Porquê a campanha contra as políticas de “covid zero”?

Antes de se virarem a atacar o fim das medidas de "covid zero" e em anunciar a iminência de milhões de mortes, a imprensa ocidental dedicou durante muitos meses os seus melhores esforços precisamente a denegrir essa política e a anunciar todo tipo de catástrofes devido à teimosia dos governantes chineses em mantê-la.

Já em outubro de 2020, após os primeiros meses de pandemia com um número chocante de mortos em países como os Estados Unidos, Reino Unido ou Brasil, o Financial Times, porta-voz da oligarquia britânica, anunciou que as rígidas medidas adotadas pela China, que permitiu reduzir ao mínimo o número de mortes, poderiam estar condenadas ao fracasso.

Passado mais de um ano e, enquanto nos países ocidentais o número de mortos e feridos permanentes por covid continuava a aumentar, na China não havia vestígios do suposto “fracasso” das suas medidas. Mesmo assim, o Financial Times não deu o braço a torcer. A 14 de novembro de 2021, colocava, sem dissimulações, as suas esperanças na variante Delta superar as medidas do governo de Xi Jinping e apagasse a vergonha de que, enquanto na China apenas 5.000 pessoas morreram de covid, no mui democrático e moderno Reino Unido, a política irresponsável de “imunidade de rebanho” já tinha causado mais de 200 mil mortes.

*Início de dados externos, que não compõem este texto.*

(** * iNasas telemetry node: the durable store-and-forward queue

    A shallow embedding of the SD-card queue of the three Arduino sketches
    of the repository, and the properties of the queue that the design
    document states about them.

    - [Respaldo]   : [SD_HTTP_SIM800.ino], one file [datos.csv] whose lines
                     carry a PENDIENTE / ENVIADO status field;
    - [Optimizado] : the "v2.0 OPTIMIZADO" sketch of
                     [Modular_sensores_SD.ino], two logs
                     [pendient.csv] / [enviado.csv], string fields;
    - [Modular]    : the "v3.0" sketch of [Modular_sensores_SD.ino], two
                     logs, numeric fields rendered by [generarLineaCSV].

    The card is a finite map from file names to byte contents.  The cellular
    link is an oracle: the list of the outcomes of the HTTP requests still
    to come ([true] = the reply contains "200" or "OK").  Every request the
    code issues is recorded in a trace.  [log.txt] and the serial console
    are write-only diagnostics that no queue operation reads; they are not
    part of the state. *)

From Stdlib Require Import ZArith Ascii String List Lia DecimalString DecimalN.
From stdpp Require Import gmap strings list fin_maps.

Open Scope Z_scope.

(* ===================================================================== *)
(** * Bytes, C strings and the Arduino file API                           *)
(* ===================================================================== *)

Abbreviation bytes := (list ascii).

Definition NUL : ascii := "000"%char.
Definition LF  : ascii := "010"%char.
Definition CR  : ascii := "013"%char.
Definition PYC : ascii := ";"%char.

(** A string literal of the sketch as the bytes it denotes. *)
Definition texto (s : string) : bytes := list_ascii_of_string s.

(** The value of a [char] buffer read as a C string: the bytes before the
    first NUL. *)
Fixpoint cstr (b : bytes) : bytes :=
  match b with
  | [] => []
  | c :: r => if Ascii.eqb c NUL then [] else c :: cstr r
  end.

(** [Print::println(s)] of the Arduino core writes the C string and then
    carriage return, line feed. *)
Definition println (s : bytes) : bytes := cstr s ++ [CR; LF].

(** [Print::print(unsigned long)]: the decimal digits of the number. *)
Definition decimal (n : Z) : bytes :=
  texto (NilZero.string_of_uint (N.to_uint (Z.to_N n))).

Mas caso essas previsões voltassem a falhar, o próprio FT abriu uma nova linha de ataque, logo replicada pelo melhor da imprensa ocidental. Não se tratava mais de mortes, agora o problema era que "a política covid zero de Pequim está a prejudicar os negócios internacionais e a governação global".1

A campanha contra o “covid zero” tornou-se lugar-comum na imprensa ocidental. Somente no mês de maio do ano passado o semanário The Economist, um dos melhores representantes do capitalismo global, dedicou-lhe semanalmente um espaço de destaque. No dia 7, denunciava "a loucura do covid zero" e como "as políticas erráticas da China estão a aterrorizar os investidores". No dia 14, destacava que “a política de covid zero tem sido uma praga para as empresas chinesas”. E em 26 de maio, dedicava um editorial ao assunto que, sob o título "Como Xi Jinping está a prejudicar a economia chinesa" concluiu que "este ano, a China pode ter dificuldade em crescer muito mais rápido que os Estados Unidos pela primeira vez desde 1990, após o massacre perto da Praça de Tiananmen”.

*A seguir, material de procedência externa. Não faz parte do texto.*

(** * pynotion: payload builders and transport operations of the Notion client

    A shallow embedding of [src/pynotion/__init__.py].

    - Python values are the inductive [pyval]; a [dict] with string keys is a
      [gmap string pyval], so that equality of dictionaries is equality of
      their contents, as Python's [==] on dicts.
    - A call either returns or raises: [result A] with [Return] and [Raise].
    - [query_notion_database] and [update_notion_page] run in a
      state-and-error monad [M] over a [World]: the store of dict objects
      that callers and the HTTP client reach by reference, and the list of
      requests put on the wire.
    - [logger.debug] and [logger.info] write to an external log and are not
      part of the state; where evaluating an argument of a log call can raise
      ([res.json()]) the evaluation is kept. *)

From Stdlib Require Import ZArith String Ascii.
From Stdlib Require Import Floats.PrimFloat.
From stdpp Require Import gmap strings list fin_maps pretty.

Set Warnings "-register-all,-clear-no-such-hyp,-inexact-float".

Local Open Scope string_scope.

(** ** Dates and date-times

    [datetime.date] and [datetime.datetime] of the Python standard library,
    reduced to their calendar and clock fields. *)

Record date := mk_date { year : N; month : N; day : N }.

Record datetime := mk_datetime {
  dt_year : N; dt_month : N; dt_day : N;
  dt_hour : N; dt_minute : N; dt_second : N; dt_microsecond : N
}.

(** [datetime.date()] *)
Definition datetime_date (dt : datetime) : date :=
  {| year := dt_year dt; month := dt_month dt; day := dt_day dt |}.

(** Range of the fields of a [datetime.date]: MINYEAR = 1, MAXYEAR = 9999. *)
Definition date_in_range (d : date) : Prop :=
  (1 <= year d <= 9999)%N /\ (1 <= month d <= 12)%N /\ (1 <= day d <= 31)%N.

(** Range of the calendar fields of a [datetime.datetime], as its
    constructor enforces it. *)
Definition datetime_in_range (dt : datetime) : Prop :=
  (1 <= dt_year dt <= 9999)%N /\ (1 <= dt_month dt <= 12)%N /\
  (1 <= dt_day dt <= 31)%N.

(** ["%0<w>d" % n] for a natural number: decimal digits, padded on the left
    with zeros up to width [w], never truncated. *)
Definition zfill (w : nat) (s : string) : string :=
  String.concat "" (replicate (w - String.length s) "0") +:+ s.

Definition fmt_0d (w : nat) (n : N) : string := zfill w (pretty n).

(** [date.isoformat()]: ["%04d-%02d-%02d" % (year, month, day)] *)
Definition date_isoformat (d : date) : string :=
  fmt_0d 4 (year d) +:+ "-" +:+ fmt_0d 2 (month d) +:+ "-" +:+ fmt_0d 2 (day d).

(** The ISO-8601 calendar date [YYYY-MM-DD], digit by digit. *)
Definition digit (n : N) : ascii := ascii_of_N (48 + n mod 10)%N.

Definition iso8601_date (y m d : N) : string :=
  (String (digit (y / 1000)) (String (digit (y / 100)) (String (digit (y / 10))
  (String (digit y) (String "-" (String (digit (m / 10)) (String (digit m)
  (String "-" (String (digit (d / 10)) (String (digit d) EmptyString))))))))))%N.

(** ** The sort direction

    [class SortDirection(Enum)] with members [ascending = ("ascending",)] and
    [descending = "descending"]. *)

Inductive SortDirection := ascending | descending.

Definition SortDirection_name (d : SortDirection) : string :=
  match d with
  | ascending => "ascending"
  | descending => "descending"
  end.

(** [str.split(sep)] for a one-character separator *)
Fixpoint split_on (sep : ascii) (s : string) : list string :=
  match s with
  | EmptyString => [EmptyString]
  | String c s' =>
      if Ascii.eqb c sep then EmptyString :: split_on sep s'
      else match split_on sep s' with
           | [] => [String c EmptyString]
           | w :: ws => String c w :: ws
           end
  end.

(** [Enum.__str__]: the class name, a dot, the member name *)
Definition Enum_str (d : SortDirection) : string :=
  "SortDirection." +:+ SortDirection_name d.

(** [SortDirection.__str__]: [super().__str__().split(".")[-1]] *)
Definition SortDirection_str (d : SortDirection) : string :=
  List.last (split_on "." (Enum_str d)) "".

(** ** Python values *)

Inductive pyval :=
| PNone
| PBool (b : bool)
| PInt (z : Z)
| PFloat (f : float)
| PStr (s : string)
| PDate (d : date)
| PDatetime (dt : datetime)
| PSortDirection (d : SortDirection)
| PTuple (l : list pyval)
| PList (l : list pyval)
| PDict (d : gmap string pyval).

(** The values of the two enumeration members, as the class body binds them. *)
Definition SortDirection_value (d : SortDirection) : pyval :=
  match d with
  | ascending => PTuple [PStr "ascending"]
  | descending => PStr "descending"
  end.

(** Truth value testing, [bool(v)]. A float is false when it compares equal
    to zero (both signed zeros; a NaN is true); dates, date-times and plain
    [Enum] members are always true. *)
Definition truthy (v : pyval) : bool :=
  match v with
  | PNone => false
  | PBool b => b
  | PInt z => negb (Z.eqb z 0)
  | PFloat f => negb (PrimFloat.eqb f 0%float)
  | PStr s => negb (String.eqb s "")
  | PDate _ | PDatetime _ | PSortDirection _ => true
  | PTuple l | PList l => negb (Nat.eqb (length l) 0)
  | PDict d => negb (Nat.eqb (size d) 0)
  end.

(** [a or b] *)
Definition py_or (a b : pyval) : pyval := if truthy a then a else b.

(** [isinstance(v, SortDirection)], [isinstance(v, datetime)],
    [isinstance(v, str)] *)
Definition isinstance_SortDirection (v : pyval) : bool :=
  match v with PSortDirection _ => true | _ => false end.

Definition isinstance_datetime (v : pyval) : bool :=
  match v with PDatetime _ => true | _ => false end.

Definition isinstance_str (v : pyval) : bool :=
  match v with PStr _ => true | _ => false end.

(** ** Exceptions and results *)

Inductive exn :=
| ValueError (arg : pyval)
| TypeError (arg : pyval)
| ConnectionError
| Timeout
| HTTPError (status : Z)
| JSONDecodeError.

Inductive result (A : Type) : Type :=
| Return (a : A)
| Raise (e : exn).
Arguments Return {A} a.
Arguments Raise {A} e.

#[global] Instance result_ret : MRet result := fun _ a => Return a.
#[global] Instance result_bind : MBind result := fun _ _ f r =>
  match r with
  | Return a => f a
  | Raise e => Raise e
  end.

Definition is_ValueError (e : exn) : bool :=
  match e with ValueError _ => true | _ => false end.

Definition is_TypeError (e : exn) : bool :=
  match e with TypeError _ => true | _ => false end.

(** ** The page property *)

Record NotionPageProperty := mk_property { name : string; value : pyval }.

(** ** Payload builders *)

(** [build_single_sorter(property_name, direction)].
    After the [isinstance] test [direction] is a member [d]; the statement
    [direction = direction or SortDirection.ascending] keeps it when it is
    true, and [sorter["sorts"].append(...)] extends the empty list. *)
Definition build_single_sorter (property_name direction : pyval) : result pyval :=
  match direction with
  | PSortDirection d =>
      if negb (truthy property_name) then
        Raise (ValueError (PStr "Property name can't be empty"))
      else
        let d := if truthy (PSortDirection d) then d else ascending in
        let sorts : list pyval := [] in
        let sorts := (sorts ++
          [PDict (<["property" := property_name]>
                 (<["direction" := PStr (SortDirection_str d)]> ∅))])%list in
        Return (PDict {["sorts" := PList sorts]})
  | _ => Raise (TypeError (PStr "Direction must be an instance of SortDirection"))
  end.

(** The default of the second parameter is [SortDirection.ascending]. *)
Definition build_single_sorter_default (property_name : pyval) : result pyval :=
  build_single_sorter property_name (PSortDirection ascending).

Os dados económicos refutam radicalmente as previsões do The Economist. Enquanto as potências capitalistas ocidentais mergulhavam na recessão em 2020, o regime capitalista de Estado da China conseguiu manter o crescimento económico de 2,2%.1 Em 2021, a China cresceu 8,1%, enquanto os Estados Unidos cresceram 5,9%, e em 2022 a China cresceu 3% enquanto os Estados Unidos, com dados não definitivos do Banco Mundial, 1,9%.

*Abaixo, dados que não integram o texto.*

(** * Swap panel: quote display, wallet-state reducer and Jupiter quote hook

  A shallow embedding of
    - [interface/src/components/swap/quote-info.tsx]
      (the memos [coinGeckoDelta], [coinGeckoDeltaText], [coinGeckoDeltaColor]
      and the reducer [WalletReducer] of the wallet-state provider), and
    - [interface/src/hooks/useJupiter.ts]
      (the callbacks [refresh] and [exchange]),
  followed by the properties established about them. *)

From Stdlib Require Import QArith Qabs Lqa Lia List.
From stdpp Require Import gmap strings.

Set Implicit Arguments.
Unset Strict Implicit.

(* ===================================================================== *)
(** * Shared types ([~/constants/types]) *)
(* ===================================================================== *)

Module Types.

(** Modelled from the spec: the enum [CoinType] is declared in
    [~/constants/types], which is not among the sources.  The sources name
    one member, [CoinType.Solana]; every other coin is kept apart from it by
    its numeric identifier. *)
Inductive CoinType : Type :=
| Solana
| OtherCoin (id : N).

Definition CoinType_eqb (a b : CoinType) : bool :=
  match a, b with
  | Solana, Solana => true
  | OtherCoin x, OtherCoin y => N.eqb x y
  | _, _ => false
  end.

(** The members of [BlockchainToken] that the sources read:
    [token.contractAddress], [token.symbol], [token.isToken],
    [token.chainId]. *)
Record BlockchainToken : Type := {
  contractAddress : string;
  symbol : string;
  isToken : bool;
  chainId : string
}.

(** The members of a network that the sources read:
    [selectedNetwork.coin], [selectedNetwork.chainId], [network.symbol]. *)
Record NetworkInfo : Type := {
  coin : CoinType;
  networkChainId : string;
  networkSymbol : string
}.

(** The members of an account that the sources read:
    [selectedAccount.address], [selectedAccount.coin]. *)
Record WalletAccount : Type := {
  address : string;
  accountCoin : CoinType
}.

(** [Registry]: an object used as a map from asset key to a decimal
    string. *)
Abbreviation Registry := (gmap string string).

End Types.

(* ===================================================================== *)
(** * Amounts ([~/utils/amount]) *)
(* ===================================================================== *)

Module Amount.

Local Open Scope Q_scope.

Mas nada disto vai perturbar a campanha raivosa anti-China na imprensa ocidental. Qualquer meio serve para fortalecer a decadente causa do imperialismo ianque. À medida que os Estados Unidos e seus aliados sofrem novos fracassos na arena internacional, à medida que os interesses do imperialismo chinês avançam firmemente no resto da Ásia, África, América Latina e até na Europa, a propaganda ocidental atingirá novos patamares de fraude. Devemos estar preparados para isso.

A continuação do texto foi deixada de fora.